(** The counter reaches the size of the file, and the list stays. *)
Lemma wp_count_pages s :
  disk_ok me None ∅ s →
  wp count_the_pages_of_data
    (λ _ s', disk_ok me None ∅ s' ∧ Control.next_page_id (control s') = N.max (Control.next_page_id (control s)) (page_count (data s)) ∧
      free_head (control s') = free_head (control s) ∧ pool s' = pool s ∧ wal s' = wal s)
    (λ _ s', disk_ok me None ∅ s' ∧ control s' = control s ∧ pool s' = pool s ∧ answers s ≠ []) s.
Proof using Type.
  intros Hok. unfold count_the_pages_of_data. apply wp_bind. change (wp data_page_count ?Q ?E s) with (Q (page_count (data s)) s). cbn beta.
  apply wp_bind, wp_control. destruct (N.leb_spec (page_count (data s)) (Control.next_page_id (control s))) as [Hle|Hlt].
  { apply wp_ret. split_and!; try done. lia. }
  apply wp_write_control.
  - intros d l Hd Hl. split_and!; try done; cbn; [|lia]. apply disk_ok_control; [cbn; lia|by apply disk_ok_answers].
  - intros e d l Ha. split_and!; try done. by apply disk_ok_files, disk_ok_answers.
Qed.
End thread.
(* ===== verification/PageSetFacts.v ===== *)
(** * Facts about page sets

    The pages a thread sees up to what a record does not log, and what the commit of a page set
    does to them: every staged page reads as the set left it, and no other page changes. *)

From S2P Require Import Control Prelude Errors Bytes Crc Page HeapPage HeapPlace Wal WalFacts PageWrite.
From S2P Require Import PageWriteFacts DataFile BufferPool BufferFacts PoolTheorems Disk DiskFacts Alloc AllocFacts.

#[local] Open Scope Z_scope.

(** ** Pages up to their number and checksum *)

#[export] Instance same_logged_equiv : Equivalence same_logged.
Proof.
  split; [by intros p i|intros p q H i Hi Hu; by rewrite H|intros p q r H1 H2 i Hi Hu; by rewrite H1, H2 by done].
Qed.

Lemma slice_same_logged a n p q :
  same_logged p q → (a + n ≤ PAGE_SIZE)%nat → (a + n ≤ 16 ∨ 28 ≤ a)%nat → slice a n p = slice a n q.
Proof.
  intros Hs Hle Hd. apply list_eq. intros i. destruct (decide (i < n)%nat) as [Hi|Hi].
  - rewrite !lookup_slice by done. apply Hs; [lia|]. unfold unlogged, UNLOGGED_START, UNLOGGED_END.
    apply andb_false_iff. destruct Hd; [left; apply Nat.leb_gt; lia|right; apply Nat.ltb_ge; lia].
  - rewrite !lookup_ge_None_2; [done| |]; unfold slice; rewrite length_take; lia.
Qed.

Lemma same_logged_seal p : page_ok p → same_logged (seal p) p.
Proof.
  intros Hp i Hi Hu. destruct (seal_but_checksum p (proj1 Hp)) as (_ & _ & H). apply H; [done|].
  unfold unlogged, UNLOGGED_START, UNLOGGED_END in Hu. unfold OFF_CHECKSUM. intros ?.
  rewrite (proj2 (Nat.leb_le _ _)), (proj2 (Nat.ltb_lt _ _)) in Hu by lia. done.
Qed.

Lemma same_logged_set_lsn l p : page_ok p → same_logged (set_lsn l p) p.
Proof. intros [Hp _]. by apply set_lsn_logged. Qed.

Lemma same_logged_raise_lsn l p : page_ok p → same_logged (raise_lsn l p) p.
Proof. intros Hp. unfold raise_lsn. destruct (_ <? _)%N; [by apply same_logged_set_lsn|done]. Qed.

Lemma good_same_logged id p q : page_ok q → same_logged q p → page_good id p → page_good id q.
Proof.
  intros Hq Hs Hg. pose proof Hg as (Hp & (_ & _ & k & Hk) & _). pose proof PAGE_SIZE_Z.
  apply (good_kept id p); [done|done|apply slice_same_logged; [done|lia|lia]|apply slice_same_logged; [done|lia|lia]|].
  exists k. rewrite (kind_slice q p) by (done || (apply slice_same_logged; [done|lia|lia])). unfold kind.
  cbn [header_of h_kind] in Hk. rewrite Hk. apply from_as_byte.
Qed.

Lemma kind_same_logged p q : page_ok p → page_ok q → same_logged p q → kind p = kind q.
Proof. intros Hp Hq Hs. pose proof PAGE_SIZE_Z. apply kind_slice; [done..|]. apply slice_same_logged; [done|lia|lia]. Qed.

(** ** What a page holds *)

Definition holds (s : DiskStorage) (id : PageId) (page : Page) : Prop :=
  page_good id page ∧ ∃ q, seen s id = Some q ∧ page_ok q ∧ same_logged q page.
(** ** The bytes the entries take *)

Lemma intervals_sum (l : list (nat * nat)) lo hi :
  (∀ i x, l !! i = Some x → lo ≤ x.1 ∧ x.1 + x.2 ≤ hi) →
  (∀ i j x y, i < j → l !! i = Some x → l !! j = Some y → x.1 + x.2 ≤ y.1 ∨ y.1 + y.2 ≤ x.1) →
  sum_list (snd <$> l) ≤ hi - lo.
Proof.
  intros Hin Hd. assert (Hlen : length (l ≫= λ x, seq x.1 x.2) = sum_list (snd <$> l)).
  { clear. induction l as [|x l IH]; [done|]. cbn. by rewrite length_app, length_seq, IH. }
  rewrite <- Hlen. replace (hi - lo) with (length (seq lo (hi - lo))) by by rewrite length_seq. apply NoDup_incl_length.
  - apply NoDup_ListNoDup. clear Hin Hlen. induction l as [|x l IH]; cbn; [constructor|]. apply NoDup_app. split_and!.
    + apply NoDup_seq.
    + intros y Hy (z & Hz & Hyz)%list_elem_of_bind. apply elem_of_seq in Hy, Hz. apply list_elem_of_lookup in Hyz as [j Hj].
      specialize (Hd 0 (S j) x z ltac:(lia) eq_refl Hj). lia.
    + apply IH. intros i j y z Hij Hi Hj. apply (Hd (S i) (S j)); [lia|done..].
  - intros y Hy%list_elem_of_In. apply list_elem_of_bind in Hy as (z & Hz & Hyz). apply list_elem_of_lookup in Hyz as [j Hj].
    apply list_elem_of_In, elem_of_seq. apply elem_of_seq in Hz. specialize (Hin j z Hj). lia.
Qed.

Lemma sum_list_cons x l : sum_list (x :: l) = x + sum_list l.
Proof. done. Qed.

Definition weight (e : Entry) : nat := SLOT_SIZE + entry_len e.

Lemma entry_weights_fmap es : entry_weights es = weight <$> es.
Proof. apply list_fmap_ext. intros i e _. cbv beta. unfold weight, entry_len. lia. Qed.

Lemma sum_weights es : sum_list (weight <$> es) = length es * 4 + sum_list (entry_len <$> es).
Proof. induction es as [|e es IH]; cbn; [done|]. rewrite IH. unfold weight, SLOT_SIZE. lia. Qed.

Lemma tree_room dir p es : tree_page dir p es → sum_list (entry_len <$> es) ≤ PAGE_SIZE - top_of dir p es.
Proof.
  intros H. destruct (top_bounds _ _ _ H) as [_ Ht].
  assert (Hs : snd <$> imap (λ i e, ((slot_of p dir i).1, entry_len e)) es = entry_len <$> es).
  { apply list_eq. intros i. rewrite !list_lookup_fmap, list_lookup_imap. by destruct (es !! i). }
  rewrite <- Hs. apply intervals_sum.
  - intros i x Hx. rewrite list_lookup_imap in Hx. destruct (es !! i) as [e|] eqn:He; [|done]. apply (inj Some) in Hx as <-. cbn [fst snd].
    destruct (tp_at _ _ _ H i e He) as (off & Hso & _ & Hle & _). specialize (Ht i e He). rewrite Hso in Ht |- *. cbn [fst] in *. lia.
  - intros i j x y Hij Hx Hy. rewrite list_lookup_imap in Hx, Hy. destruct (es !! i) as [ei|] eqn:Hei; [|done]. destruct (es !! j) as [ej|] eqn:Hej; [|done].
    apply (inj Some) in Hx as <-. apply (inj Some) in Hy as <-. cbn [fst snd]. by eapply tp_apart.
Qed.

Lemma tree_weights dir p es : tree_page dir p es → sum_list (weight <$> es) ≤ PAGE_SIZE - dir.
Proof. intros H. pose proof (tree_room _ _ _ H). pose proof (top_bounds _ _ _ H) as [? _]. rewrite sum_weights. lia. Qed.

(** The entries are side by side at the end of the page. *)
Definition packed (dir : nat) (p : Page) (es : list Entry) : Prop := top_of dir p es = PAGE_SIZE - sum_list (entry_len <$> es).

(** ** What a change leaves *)

(** The identity of the page and the bytes before the directory are those of [p]. *)
Definition same_front (dir : nat) (p q : Page) : Prop :=
  ∀ a n, a + n ≤ 28 ∨ (32 ≤ a ∧ a + n ≤ dir) → slice a n q = slice a n p.

#[export] Instance same_front_preorder dir : PreOrder (same_front dir).
Proof. split; [done|]. intros p q r H1 H2 a n Ha. by rewrite H2, H1. Qed.

Lemma paged_step {A B} (m : paged A) (f : A → paged B) p a q : m p = (Ok a, q) → (m ≫= f) p = f a q.
Proof. intros Hm. unfold mbind, stateful_bind. by rewrite Hm. Qed.

Lemma bounded_ok x : x ≤ PAGE_SIZE → bounded x = Ok (Z.of_nat x).
Proof. intros Hx. pose proof PAGE_SIZE_Z. unfold bounded. destruct (Z.ltb_spec 65535 (Z.of_nat x)); [lia|done]. Qed.

Lemma write_at_ok a x p : x ≤ PAGE_SIZE → write_at a x p = (Ok (), splice a (to_le_bytes 2 (Z.of_nat x)) p).
Proof. intros Hx. unfold write_at, on_page, mbind, stateful_bind, reads. by rewrite bounded_ok. Qed.

(** The two counts of the header. *)
Definition with_counts (dir n : nat) (p : Page) : Page := set_lower (Z.of_nat (dir + n * 4)) (set_slot_count (Z.of_nat n) p).

Section counts.
Context (dir n : nat) (p : Page) (Hp : page_ok p).

Lemma with_counts_slice a k : a + k ≤ 28 ∨ 32 ≤ a → slice a k (with_counts dir n p) = slice a k p.
Proof using Hp.
  intros Ha. pose proof PAGE_SIZE_Z. unfold with_counts, set_lower, set_slot_count, OFF_LOWER, OFF_SLOT_COUNT.
  rewrite !slice_write_u16 by (first [assumption|lia|apply write_u16_ok; [done|lia]]). done.
Qed.

Lemma with_counts_ok : page_ok (with_counts dir n p).
Proof using Hp.
  pose proof PAGE_SIZE_Z. unfold with_counts, set_lower, set_slot_count, OFF_LOWER, OFF_SLOT_COUNT. apply write_u16_ok; [apply write_u16_ok; [done|lia]|lia].
Qed.

Lemma with_counts_slots : n ≤ PAGE_SIZE → slots (with_counts dir n p) = n.
Proof using Hp.
  intros Hn. pose proof PAGE_SIZE_Z. unfold slots, slot_count, with_counts, set_lower, OFF_LOWER, read_u16.
  rewrite slice_write_u16 by first [lia|unfold set_slot_count, OFF_SLOT_COUNT; apply write_u16_ok; [done|lia]|unfold OFF_SLOT_COUNT; lia].
  fold (read_u16 OFF_SLOT_COUNT (set_slot_count (Z.of_nat n) p)). unfold set_slot_count.
  rewrite read_u16_write by first [assumption|unfold OFF_SLOT_COUNT; lia|lia]. lia.
Qed.
End counts.

(** ** Putting an entry *)

Lemma lookup_insert_at {A} i (x : A) l j : i ≤ length l →
  insert_at i x l !! j = if decide (j < i) then l !! j else if decide (j = i) then Some x else l !! (j - 1).
Proof.
  intros Hi. unfold insert_at. assert (Ht : length (take i l) = i) by (rewrite length_take; lia). repeat case_decide.
  - rewrite lookup_app_l by lia. by rewrite lookup_take_lt.
  - subst. rewrite lookup_app_r by lia. by rewrite Ht, Nat.sub_diag.
  - rewrite lookup_app_r by lia. rewrite Ht. destruct (j - i) as [|k] eqn:Hk; [lia|]. change ((x :: drop i l) !! S k) with (drop i l !! k). rewrite lookup_drop. f_equal. lia.
Qed.

Lemma slot_of_slice p q dir i j : slice (dir + i * 4) 4 q = slice (dir + j * 4) 4 p → slot_of q dir i = slot_of p dir j.
Proof.
  intros Hs. unfold slot_of, read_at, read_u16. rewrite <- (slice_slice (dir + i * 4) 4 2 2), <- (slice_slice (dir + j * 4) 4 2 2), Hs by lia.
  replace (dir + i * 4) with (dir + i * 4 + 0) by lia. replace (dir + j * 4) with (dir + j * 4 + 0) by lia.
  rewrite <- (slice_slice (dir + i * 4) 4 0 2), <- (slice_slice (dir + j * 4) 4 0 2) by lia. by rewrite Hs.
Qed.

Lemma top_of_spec dir p es b :
  b ≤ PAGE_SIZE → (∀ i, i < length es → b ≤ (slot_of p dir i).1) → (b = PAGE_SIZE ∨ ∃ i, i < length es ∧ (slot_of p dir i).1 = b) → top_of dir p es = b.
Proof.
  intros Hb Hle Heq. unfold top_of. destruct (foldl_min ((λ i, (slot_of p dir i).1) <$> seq 0 (length es)) PAGE_SIZE) as (H1 & H2 & H3).
  apply Nat.le_antisymm.
  - destruct Heq as [-> |(i & Hi & <-)]; [done|]. apply H2, list_elem_of_fmap. exists i. split; [done|]. apply elem_of_seq. lia.
  - apply H3; [done|]. intros x (i & -> & Hi)%list_elem_of_fmap. apply elem_of_seq in Hi. apply Hle. lia.
Qed.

---

TASK REQUIREMENTS
In the entries above, the lines between the one holding "Proof. intros H." and the one holding "Proof. intros Hm.", inclusive, are to be printed exactly as written, and those alone.

EXERCISE ANSWER
Proof. intros H. pose proof (tree_room _ _ _ H). pose proof (top_bounds _ _ _ H) as [? _]. rewrite sum_weights. lia. Qed.

(** The entries are side by side at the end of the page. *)
Definition packed (dir : nat) (p : Page) (es : list Entry) : Prop := top_of dir p es = PAGE_SIZE - sum_list (entry_len <$> es).

(** ** What a change leaves *)

(** The identity of the page and the bytes before the directory are those of [p]. *)
Definition same_front (dir : nat) (p q : Page) : Prop :=
  ∀ a n, a + n ≤ 28 ∨ (32 ≤ a ∧ a + n ≤ dir) → slice a n q = slice a n p.

#[export] Instance same_front_preorder dir : PreOrder (same_front dir).
Proof. split; [done|]. intros p q r H1 H2 a n Ha. by rewrite H2, H1. Qed.

Lemma paged_step {A B} (m : paged A) (f : A → paged B) p a q : m p = (Ok a, q) → (m ≫= f) p = f a q.
Proof. intros Hm. unfold mbind, stateful_bind. by rewrite Hm. Qed.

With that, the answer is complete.